For now, the US has in good part traveled down the path already trodden by Japan in the prior decade.  But as we see life, the US has not yet passed the critical "weaning period" stage where it can no longer "afford" to get off the ZIRP ventilator.  Time remains, but the clock is ticking ever louder with each passing day.

Here’s a fun fact you can use to thrill your friends at the next Wall Street cocktail party.  At year end 2006, “official” US Federal debt outstanding stood at $4.9 trillion.  The latest Fed Flow of Funds numbers tell us that by the third quarter of 2010, that number is now just over $9 trillion, an increase of $4.1 trillion.  Not quite a doubling in US Federal debt.  To find a similar increase of $4.1 trillion prior to the beginning of 2007, one has to travel back a quarter century and combine ALL Federal debt taken on.  We’ve now accomplished in three and three quarter years what took a quarter century to accomplish.


And of course what has happened to 1 year Treasury rates since the dawn of 2007?  They have fallen from literally 4.94% to under .3%.  You get the picture.  The government has been able to take on this magnitude of new debt as debt service costs are negligible under 30 basis points.  This is the birth place of the fiscal trap.

Remember, the numbers we are discussing do not include the impact of Fannie and Freddie, nor take into account the present value of SSI and Medicare liabilities.  But since Federal debt costs have been artificially lowered for now by the Fed sponsored breathing machine, debt service costs during this period of what truly is unprecedented US sovereign debt buildup have been totally benign.  Everyone and their brother know, or better know, that from a longer term standpoint this reality in current US Government funding circumstances is absolutely unsustainable.  Somewhere ahead, "something" will change.  It's how this set of circumstances is reconciled and what influences or effect this reconciliation has on financial asset classes and prices that will be important to investment decision making.

Sorry to have dragged you through the above, but it sets the stage for hopefully a thematic truism looking ahead.  Right to the bottom line.  The set of facts and circumstances we've dragged you through so far in this discussion argue incredibly strongly that the US is not going to be able to "inflate its way out" of its current leverage/entitlement obligation position.  Of course this thematic comment rests squarely upon the assumption that US interest rates would rise in an accelerating inflationary environment.  And yet wildly enough, does it not appear that Fed monetary actions seem absolutely hell bent on reflation at all costs?  It sure seems that way. 

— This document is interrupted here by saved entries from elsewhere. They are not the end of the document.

(* ===== verification/ParamsMav.v ===== *)
(** * Parameters over MAVLink (params/mav.py)

    Fetching every parameter and applying a set with read-back verification,
    over a [Link].  The theorem on [apply_params] holds of any link. *)

From stdpp Require Import base gmap sets list strings option.
From Stdlib Require Import Ascii ZArith Lia.
From S2P Require Import Prelude Float64 PyVal Link Params.

Module ParamsMav.
Record ApplyResult : Type := mkApply
  { applied : list (string * float); failures : list (string * float * FStr) }.

Definition ok (r : ApplyResult) : bool := Nat.eqb (length (failures r)) 0.
Definition partial (r : ApplyResult) : bool :=
  Nat.ltb 0 (length (applied r)) && Nat.ltb 0 (length (failures r)).

Definition _VERIFY_TOL : float := F.of_dec 1 (-4).

(** [raw] as pymavlink delivers it, a [str]. *)
Definition _decode_name (raw : string) : string :=
  S.upper (S.strip (S.before (String.String (ascii_of_nat 0) EmptyString) raw)).

Definition is_ascii (c : ascii) : bool := (S.code c <? 128)%N.

Definition _encode_name (name : string) : res exn string :=
  let encoded := S.upper name in
  if negb (forallb is_ascii (S.chars encoded)) then
    raise_ UnicodeError [L "'ascii' codec can't encode characters"]
  else if Nat.ltb 16 (String.length encoded) then
    raise_ ValueError [L "param name "; VF (VStr name) "r"; L " exceeds 16 bytes"]
  else Ok encoded.

Section mav.
Context {W : Type} `{!Link W}.
Variable fuel : nat.
Local Open Scope Z_scope.

Definition pv_fields (m : Msg) : res exn (string * float * Z) :=
  match m with
  | PARAM_VALUE id v n => Ok (id, v, n)
  | _ => no_attr m "param_id"
  end.

(** Loop variables: [collected], [expected], [last_rx]. *)
Definition fetch_round (deadline quiet_window : Z)
    (st : list (string * float) * option Z * Z)
  : prog exn W (list (string * float) * option Z * Z + list (string * float)) :=
  let '(collected, expected, last_rx) := st in
  now ← l_time;
  if now <? deadline then
    msg ← l_recv ["PARAM_VALUE"] (Some (ms 500));
    match msg with
    | None =>
        match collected with
        | [] => mret (inl st)
        | _ =>
            now ← l_time;
            if quiet_window <? now - last_rx then mret (inr collected) else mret (inl st)
        end
    | Some msg =>
        '(param_id, param_value, param_count) ← plift (pv_fields msg);
        let collected := od_set collected (_decode_name param_id) param_value in
        last_rx ← l_time;
        let exp := match expected with None => param_count | Some e => e end in
        if negb (exp =? 0) && (exp <=? Z.of_nat (length collected)) then mret (inr collected)
        else mret (inl (collected, Some exp, last_rx))
    end
  else mret (inr collected).

Definition fetch_params (timeout quiet_window : Z) : prog exn W ParamSet :=
  _ ← l_send param_request_list_send;
  last_rx ← l_time;
  collected ← ploop fuel (fetch_round (last_rx + timeout) quiet_window) ([], None, last_rx);
  plift (from_mapping (map (fun kv => (VStr kv.1, VFloat kv.2)) collected)).

Definition echo_round (name : string) (deadline : Z) (_ : unit)
  : prog exn W (unit + option float) :=
  now ← l_time;
  if now <? deadline then
    msg ← l_recv ["PARAM_VALUE"] (Some (ms 250));
    match msg with
    | None => mret (inl tt)
    | Some msg =>
        '(param_id, param_value, _) ← plift (pv_fields msg);
        if bool_decide (_decode_name param_id = name) then mret (inr (Some param_value))
        else mret (inl tt)
    end
  else mret (inr None).

Definition _await_param_echo (name : string) (timeout : Z) : prog exn W (option float) :=
  now ← l_time;
  ploop fuel (echo_round name (now + timeout)) tt.

Definition MAV_PARAM_TYPE_REAL32 : Z := 9.

(** The [for _attempt in range(1, max_retries + 1)] loop: the value applied, or
    the last error. *)
Fixpoint attempts (verify : bool) (per_param_timeout : Z) (name encoded : string) (value : float)
    (n : nat) (last_error : FStr) : prog exn W (float + FStr) :=
  match n with
  | O => mret (inr last_error)
  | Datatypes.S n' =>
      _ ← l_send (param_set_send encoded value MAV_PARAM_TYPE_REAL32);
      if negb verify then mret (inl value)
      else
        echo ← _await_param_echo name per_param_timeout;
        match echo with
        | None => attempts verify per_param_timeout name encoded value n'
                    [L "no PARAM_VALUE echo"]
        | Some echo =>
            if F.leb (F.abs (F.sub echo value)) _VERIFY_TOL then mret (inl echo)
            else attempts verify per_param_timeout name encoded value n'
                   [L "echo "; V (VFloat echo); L " != requested "; V (VFloat value)]
        end
  end.

Definition apply_one (verify : bool) (per_param_timeout : Z) (max_retries : nat)
    (acc : ApplyResult) (kv : string * float) : prog exn W ApplyResult :=
  let '(name, value) := kv in
  encoded ← plift (_encode_name name);
  r ← attempts verify per_param_timeout name encoded value max_retries [L "no response"];
  match r with
  | inr last_error => mret (mkApply (applied acc) (failures acc ++ [(name, value, last_error)]))
  | inl v => mret (mkApply (od_set (applied acc) name v) (failures acc))
  end.

Definition apply_params (params : ParamSet) (verify : bool) (per_param_timeout : Z)
    (max_retries : nat) : prog exn W ApplyResult :=
  pfold (apply_one verify per_param_timeout max_retries) (mkApply [] []) (as_sorted_dict params).
End mav.
End ParamsMav.
Export ParamsMav.

Section facts.
Context {W : Type} `{!Link W}.
Implicit Types t : list Event.
Local Open Scope Z_scope.

Lemma echo_trace fuel name timeout (w w' : W) t t' (o : option float) :
  _await_param_echo fuel name timeout (w, t) = Some (Ok o, (w', t')) ->
  exists d, t' = t ++ d /\ forall s, Sent s ∉ d.
Proof.
  unfold _await_param_echo. intros H. apply pbind_ok_inv in H as (now & [w1 t1] & H1 & H).
  apply traced_time in H1 as ->.
  refine (triple_loop (fun _ wt => exists d, wt.2 = t ++ d /\ forall s, Sent s ∉ d) _
    (fun r wt => match r with Ok _ => exists d, wt.2 = t ++ d /\ forall s, Sent s ∉ d
                            | Err _ => True end) fuel tt _ (w1, t) (Ok o) (w', t') _ H).
  2:{ exists []. split; [by rewrite app_nil_r|]. set_solver. }
  clear. intros [] [w t1] [r|e] [w' t'] (d & Ht & Hd) H; [|done]. cbn [snd] in Ht. subst t1.
  unfold echo_round in H.
  apply pbind_ok_inv in H as (now2 & [w2 t2] & H2 & H). apply traced_time in H2 as ->.
  case_match.
  2:{ cbv [mret prog_ret] in H. simplify_eq. by exists d. }
  apply pbind_ok_inv in H as (om & [w3 t3] & H3 & H). apply traced_recv in H3 as ->.
  assert (forall m, exists d', (t ++ d) ++ [Got m] = t ++ d' /\ forall s, Sent s ∉ d') as Hgot.
  { intros m. exists (d ++ [Got m]). split; [by rewrite app_assoc|]. set_solver. }
  destruct om as [m|].
  2:{ cbv [mret prog_ret] in H. simplify_eq. exists d. by rewrite app_nil_r. }
  apply pbind_ok_inv in H as ([[? ?] ?] & [w4 t4] & H4 & H). cbv [plift] in H4. simplify_eq.
  case_match; cbv [mret prog_ret] in H; simplify_eq; apply Hgot.
Qed.

(** The events an attempt to set [name] adds. *)
Definition sets_only (encoded : string) (value : float) (n : nat) (d : list Event) : Prop :=
  (forall s, Sent s ∈ d -> s = param_set_send encoded value MAV_PARAM_TYPE_REAL32) /\
  (length (omap (fun e => match e with Sent s => Some s | Got _ => None end) d) <= n)%nat.

Lemma no_sent_omap d : (forall s, Sent s ∉ d) ->
  omap (fun e => match e with Sent s => Some s | Got _ => None end) d = [].
Proof.
  induction d as [|[s|m] d IH]; intros H; [done| |]; cbn.
  - destruct (H s). set_solver.
  - apply IH. set_solver.
Qed.

Lemma attempts_spec fuel verify tmo name encoded value n last (w w' : W) t t' r :
  attempts fuel verify tmo name encoded value n last (w, t) = Some (Ok r, (w', t')) ->
  exists d, t' = t ++ d /\ sets_only encoded value n d /\
    match r with
    | inl v => if verify then F.leb (F.abs (F.sub v value)) _VERIFY_TOL = true else v = value
    | inr _ => True
    end.
Proof.
  revert w t last. induction n as [|n IH]; intros w t last H; cbn [attempts] in H.
  - cbv [mret prog_ret] in H. simplify_eq. exists []. rewrite app_nil_r.
    split_and!; [done|split; [set_solver|done]|done].
  - apply pbind_ok_inv in H as (? & [w1 t1] & H1 & H). apply traced_send in H1 as ->.
    set (snd := Sent (param_set_send encoded value MAV_PARAM_TYPE_REAL32)) in *.
    destruct verify; cbn [negb] in H.
    2:{ cbv [mret prog_ret] in H. simplify_eq. exists [snd]. split_and!; [done| |done].
        split; [set_solver|cbn; lia]. }
    apply pbind_ok_inv in H as (echo & [w2 t2] & H2 & H). apply echo_trace in H2 as (d & -> & Hd).
    assert (forall n d', sets_only encoded value n d' ->
              sets_only encoded value (S n) (snd :: d ++ d')) as Hmore.
    { intros n0 d' [Hs Hl]. split.
      - intros s. rewrite elem_of_cons, elem_of_app. intros [[= ->]|[?|?]]; [done| |by apply Hs].
        by destruct (Hd s).
      - cbn. rewrite omap_app, (no_sent_omap d Hd). cbn. lia. }
    destruct echo as [echo|].
    + destruct (F.leb (F.abs (F.sub echo value)) _VERIFY_TOL) eqn:Hle.
      * cbv [mret prog_ret] in H. simplify_eq. exists (snd :: d).
        rewrite <- app_assoc. split_and!; [done| |done].
        rewrite <- (app_nil_r d). apply Hmore. split; [set_solver|cbn; lia].
      * apply IH in H as (d' & -> & Hs & Hr). exists (snd :: d ++ d').
        rewrite <- !app_assoc. split_and!; [done|by apply Hmore|done].
    + apply IH in H as (d' & -> & Hs & Hr). exists (snd :: d ++ d').
      rewrite <- !app_assoc. split_and!; [done|by apply Hmore|done].
Qed.

Definition accounted (verify : bool) (l : list (string * float)) (r : ApplyResult) : Prop :=
  od_keys (applied r) ++ map (fun f => f.1.1) (failures r) ≡ₚ od_keys l /\
  (forall n v, (n, v) ∈ applied r -> exists want, (n, want) ∈ l /\
     if verify then F.leb (F.abs (F.sub v want)) _VERIFY_TOL = true else v = want) /\
  (forall n v why, (n, v, why) ∈ failures r -> (n, v) ∈ l).

Definition sends_of (max_retries : nat) (l : list (string * float)) (d : list Event) : Prop :=
  (forall s, Sent s ∈ d -> exists n want encoded, (n, want) ∈ l /\
     _encode_name n = Ok encoded /\ s = param_set_send encoded want MAV_PARAM_TYPE_REAL32) /\
  (length (omap (fun e => match e with Sent s => Some s | Got _ => None end) d)
   <= max_retries * length l)%nat.

Lemma apply_one_spec fuel verify tmo retries acc done_ kv (w w' : W) t t' acc' :
  accounted verify done_ acc -> kv.1 ∉ od_keys done_ ->
  apply_one fuel verify tmo retries acc kv (w, t) = Some (Ok acc', (w', t')) ->
  accounted verify (done_ ++ [kv]) acc' /\ exists d, t' = t ++ d /\ sends_of retries [kv] d.
Proof.
  destruct kv as [name value]. cbn [fst]. intros (Hperm & Happ & Hfail) Hnew H.
  unfold apply_one in H.
  apply pbind_ok_inv in H as (encoded & [w1 t1] & H1 & H). cbv [plift] in H1.
  injection H1 as Henc <- <-.
  apply pbind_ok_inv in H as (r & [w2 t2] & H2 & H).
  apply attempts_spec in H2 as (d & -> & [Hs Hl] & Hr).
  assert (exists d0, t ++ d = t ++ d0 /\ sends_of retries [(name, value)] d0) as Hsends.
  { exists d. split; [done|]. split; [|cbn; lia]. intros s ->%Hs.
    exists name, value, encoded. split; [set_solver|done]. }
  assert (forall n v, (n, v) ∈ done_ -> (n, v) ∈ done_ ++ [(name, value)]) as Hmono by set_solver.
  assert (od_keys (done_ ++ [(name, value)]) = od_keys done_ ++ [name]) as Hk
    by (unfold od_keys; by rewrite map_app).
  destruct r as [v|why]; cbv [mret prog_ret] in H; simplify_eq; (split; [|done]).
  - assert (name ∉ od_keys (applied acc)) as Hna.
    { intros Hin. apply Hnew. rewrite <- Hperm. set_solver. }
    unfold accounted. cbn [applied failures]. rewrite od_set_new by done.
    unfold od_keys at 1. rewrite map_app, Hk, <- Hperm. split_and!.
    + cbn. rewrite <- !app_assoc. by rewrite (Permutation_app_comm [name]).
    + intros n v' [Hin|Hin]%elem_of_app.
      * destruct (Happ _ _ Hin) as (want & ? & ?). eauto.
      * apply list_elem_of_singleton in Hin as [= -> ->]. exists value. split; [set_solver|done].
    + intros n v' why Hin. eauto.
  - unfold accounted. cbn [applied failures]. rewrite Hk, map_app, <- Hperm. split_and!.
    + cbn. by rewrite app_assoc.
    + intros n v Hin. destruct (Happ _ _ Hin) as (want & ? & ?). eauto.
    + intros n v why' [Hin|Hin]%elem_of_app; [by eauto|].
      apply list_elem_of_singleton in Hin as [= -> -> ->]. set_solver.
Qed.

Lemma apply_all_spec fuel verify tmo retries l acc done_ (w w' : W) t t' acc' :
  accounted verify done_ acc -> NoDup (od_keys (done_ ++ l)) ->
  pfold (apply_one fuel verify tmo retries) acc l (w, t) = Some (Ok acc', (w', t')) ->
  accounted verify (done_ ++ l) acc' /\ exists d, t' = t ++ d /\ sends_of retries l d.
Proof.
  revert acc done_ w t. induction l as [|kv l IH]; intros acc done_ w t Hacc Hnd H.
  - cbv [pfold mret prog_ret] in H. simplify_eq. rewrite app_nil_r. split; [done|].
    exists []. rewrite app_nil_r. split; [done|]. split; [set_solver|cbn; lia].
  - cbn [pfold] in H. apply pbind_ok_inv in H as (acc1 & [w1 t1] & H1 & H).
    assert (kv.1 ∉ od_keys done_) as Hnew.
    { unfold od_keys in *. rewrite map_app in Hnd. cbn in Hnd. apply list.NoDup_app in Hnd. set_solver. }
    destruct (apply_one_spec _ _ _ _ _ _ _ _ _ _ _ _ Hacc Hnew H1) as [Hacc1 (d1 & -> & Hs1 & Hl1)].
    replace (done_ ++ kv :: l) with ((done_ ++ [kv]) ++ l) in * by (by rewrite <- app_assoc).
    destruct (IH _ _ _ _ Hacc1 Hnd H) as [Hacc2 (d2 & -> & Hs2 & Hl2)].
    split; [done|]. exists (d1 ++ d2). rewrite app_assoc. split; [done|]. split.
    + intros s [Hs|Hs]%elem_of_app.
      * destruct (Hs1 _ Hs) as (n & want & e & Hin & ?). exists n, want, e. split; [set_solver|done].
      * destruct (Hs2 _ Hs) as (n & want & e & Hin & ?). exists n, want, e. split; [set_solver|done].
    + rewrite omap_app, length_app. cbn [length] in *. lia.
Qed.

End facts.

(** An autopilot that echoes what it is told, except that it clamps SPEED_MAX. *)
#[local] Instance echoing : Link (list Msg) := {
  l_time w := Some (Ok 0%Z, w);
  l_sleep _ w := Some (Ok tt, w);
  l_recv _ _ w := match w with m :: w' => Some (Ok (Some m), w') | [] => Some (Ok None, []) end;
  l_send s w := match s with
    | param_set_send n v _ =>
        Some (Ok tt, w ++ [PARAM_VALUE n (if bool_decide (n = "SPEED_MAX") then F.one else v) 1])
    | _ => Some (Ok tt, w)
    end
}.

Definition demo_set := mkParamSet [("SPEED_MAX", F.of_Z 3); ("ATC_P", F.of_dec 2 (-1))].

You know that a few weeks back we received the new budget from the Administration.  Of course it came on the same day that the $1.5 trillion budget estimate for 2011 became $1.65 trillion.  (You may remember we entered the current year with an estimate of $1 trillion, but who's counting at this point, right?)  Of course the missing item from the current budget proposal was any type of an attempt at reconciling entitlement costs.  God forbid in a pre-election year, no?  C’mon, what’s more important, the long term economic health of the country, or near term election results?  Unfortunately and quite sadly, you already know the answer.  The key fact in this balance sheet and deficit funding drama is that the US is facing chronic short term budget deficit acceleration due to the now inevitable fact that here and now entitlement costs are accelerating as the baby boom generation has come to collect, so to speak.  Since there has never been any attempt by the Government to look at long term funding of these long term entitlement costs (match funding), it's a pay as you go set of programs.  And that means the Government long ago chose to fund these short term.  Hence the current structure of Government debt maturities.  The Government long ago chose to fund its entitlement obligations with an adjustable rate mortgage, if you will.  And for now, the chief pulmonologists at the Fed have chosen intubation and ventilator assistance in terms of current interest costs.  But the longer the patient (US Government debt acceleration) remains on the artificial interest rate ventilator, the tougher it's going to be to successfully move through and past the "weaning period".  Hence the description of the fiscal trap.  This is only amplified by the fact that this year SSI inflows will not meet outflow requirements, leaving the Government to make up the shortfall as part of the budget.  Just imagine what this will look like in a few years, let alone a decade.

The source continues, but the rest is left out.